第45話(第一章最終話)
「アンネさん、アンネさん、いますか?」
キテンの街のアイテムショップのドアを叩きながら、僕は呼びかける
「……その呼び方、コルス君ですね?なんですかこんな夜中に……」
日付が変わってさほど時間も経っていないこんな夜中に、閉まっている店のドアを叩くのはなかなかに非常識だ。
もちろんこの店は年中無休では無く夜は普通に閉店するが、アンネさんは建物の二階に住んでいるので、呼びかけると出てくれることもある。
薬なども売っているので、いざと言う時は街の人達が頼ってくるのだ。
「いやちょっと、コルス君びしょびしょじゃないですか!?どうしたんですかそんなに濡れて!?」
城から脱出してすぐに、帰還の羽の二段階上の上位アイテムであり、今まで行ったことのある街ならどこにでも行ける飛翔の翼(とてもお高い)でここに戻ってきたのだから、濡れてるのは仕方ない。

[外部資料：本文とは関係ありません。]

(* ===== verification/JobQueue.v ===== *)
(** Asynchronous jobs of the host API
    (library/src/backends/api/src/api/dpu_thread_job.c, dpu_rank.h): the job
    slots and FIFO of each rank, the rank queues served by the worker
    threads, the execution of a job, and the clients' side (getting slots,
    adding jobs, waiting).

    The shared store is a [sys]; a function of the program is a state
    transformer [M], whose [None] is a null or dangling dereference.  Each
    function is one critical section, or a sequence of them; the relation
    [step] interleaves those of workers and clients.  The functions a job
    calls (boot, poll, copies, callbacks) are the actions of the trace, whose
    status is given by an environment. *)
From stdpp Require Import gmap list.
From S2P Require Import Prelude Errors.

(** * State *)

Abbreviation rid := nat (only parsing).
Abbreviation jid := nat (only parsing).

(** The callback part of a job; [dpu_set] is the ranks of the set, [None] for
    a set of unknown kind. *)
Record callback := {
  rank_idx : Z;
  dpu_set : option (list rid);
  nr_ranks : Z;
  master_job : option jid;
  slot_owner : rid;
  is_sync : bool;
  is_nonblocking : bool;
  is_single_call : bool }.

Record dpu_thread_job := {
  type : dpu_thread_job_type;
  rank : rid;
  dpu_rank : rid;
  sync : nat;
  cb : callback }.

Record rank_api := {
  jobs : list jid;
  available_jobs : list jid;
  available_jobs_length : Z;
  job_error : Z;
  queue_idx : nat;
  callback_tid_set : bool }.

Record dpu_thread_job_sync := { sync_nr_ranks : Z; sync_status : Z; sync_signals : nat }.
(** The waiting loop; each element of [wakes] is what the other threads do
    during one wait.  [None]: never woken again. *)
Fixpoint sync_loop (wakes : list (rst -> rst)) (seen : list Z) (status : Z) (s : rst)
  : option (list Z * Z * rst) :=
  if (0 <? nb_dpu_running (ctx s)) && goes_on status then
    match wakes with
    | [] => None
    | w :: wakes =>
      let s := w s in
      let '(seen, status) := dpu_check_fault_rank (ctx s) seen status in
      sync_loop wakes seen status s
    end
  else Some (seen, status, s).

Definition dpu_sync_rank (wakes : list (rst -> rst)) (s : rst) : option (Z * rst) :=
  r ← sync_loop wakes (replicate DPU_MAX_NR_CIS 0) OK s;
  let '(seen, status, s) := r in
  let '(_, status) := dpu_check_fault_rank (ctx s) seen status in
  if status =? OK then let '(a, s) := ask (Custom_rank false) s in Some (a_status a, s)
  else Some (status, s).

Fixpoint sync_dpu_loop (wakes : list (rst -> rst)) (d : dpu_t) (s : rst) : option rst :=
  if dpu_mask_is_selected (ci (dpu_running (ctx s)) (slice_id d)) (dpu_id d) then
    match wakes with [] => None | w :: wakes => sync_dpu_loop wakes d (w s) end
  else Some s.

Definition dpu_sync_dpu (wakes : list (rst -> rst)) (d : dpu_t) (s : rst) : option (Z * rst) :=
  s ← sync_dpu_loop wakes d s;
  if dpu_mask_is_selected (ci (dpu_in_fault (ctx s)) (slice_id d)) (dpu_id d)
  then Some (error_code DPU_ERR_DPU_FAULT, s)
  else let '(a, s) := ask (Custom_dpu false d) s in Some (a_status a, s).

(** One visit of the polling thread; [trylock]: whether the lock was free.
    The result tells whether the rank still runs. *)
Definition polling_thread_rank (trylock : bool) : R bool :=
  c ← get_ctx;
  if nb_dpu_running c =? 0 then mret false
  else if negb trylock then mret true
  else
    lock ≫= fun _ =>
    status ← dpu_poll_rank;
    c' ← get_ctx;
    set_ctx {| dpu_running := dpu_running c'; dpu_in_fault := dpu_in_fault c'; poll_status := status;
               nb_dpu_running := nb_dpu_running c' |} ≫= fun _ =>
    if negb (status =? OK) then
      ask Wake_up ≫= fun _ => unlock ≫= fun _ => mret false
    else
      (if nb_dpu_running c' <? nb_dpu_running c then ask Wake_up ≫= fun _ => mret tt else mret tt) ≫= fun _ =>
      unlock ≫= fun _ =>
      mret (negb (nb_dpu_running c' =? 0)).
End runner.

(** * The invariant of the run context *)

Record info_ok (info : rank_info) : Prop := {
  info_cis : (nr_of_control_interfaces info <= DPU_MAX_NR_CIS)%nat;
  info_masks : forall i, is_mask (ci (enabled_dpus info) i) }.

(** An enabled DPU is one of the rank. *)
Definition dpu_ok (info : rank_info) (d : dpu_t) : Prop :=
  enabled d = true -> (slice_id d < nr_of_control_interfaces info)%nat /\ 0 <= dpu_id d < 8.

(** The counter is the number of running DPUs, which are enabled ones. *)
Record run_ok (info : rank_info) (c : dpu_run_context) : Prop := {
  run_lens : length (dpu_running c) = DPU_MAX_NR_CIS /\ length (dpu_in_fault c) = DPU_MAX_NR_CIS;
  run_masks : forall i, (i < nr_of_control_interfaces info)%nat -> is_mask (ci (dpu_running c) i);
  run_count : nb_dpu_running c
    = sum_count (map (ci (dpu_running c)) (seq 0 (nr_of_control_interfaces info))) }.

Lemma length_each_ci n f a : (n <= length a)%nat -> length (each_ci n f a) = length a.
Proof. intros H. unfold each_ci. rewrite length_app, length_map, length_seq, length_drop. lia. Qed.

Lemma ci_each_ci n f a i : (i < n)%nat -> ci (each_ci n f a) i = f i.
Proof.
  intros Hi. unfold ci, each_ci. rewrite app_nth1 by (by rewrite length_map, length_seq).
  rewrite (nth_indep _ 0 (f 0%nat)) by (by rewrite length_map, length_seq).
  rewrite map_nth, seq_nth by done. done.
Qed.

Lemma map_each_ci n f a : map (ci (each_ci n f a)) (seq 0 n) = map f (seq 0 n).
Proof. apply map_ext_in. intros i Hi%in_seq. apply ci_each_ci. lia. Qed.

「まあその、いろいろありまして。そんなことより、あまり時間がないんです」
「時間?なんです?何かあったんですか?」
心配してくれるのが伝わってくる。でも、ここへ寄ることも本当は迷ったけど、最低限やっておかねばならないことがあるのだ。
「えっと、まあまずは、こちらをご覧ください…!」
そう言いながら合図を送ると、物陰に隠れていたイジッテちゃんが姿を現した。
「―――っ!まあまあまあ!!かわいいいいぃぃっっっっ!!!!」
この店で作った、新しい衣装に身を包んで。
「そ、そうか?我ながら、ちょっと可愛くし過ぎたかと思ったんだけど……に、似合うか?」
恥ずかしそうに赤面しながらもどこか嬉しそうなイジッテちゃんは、それはもう抜群に可愛かった。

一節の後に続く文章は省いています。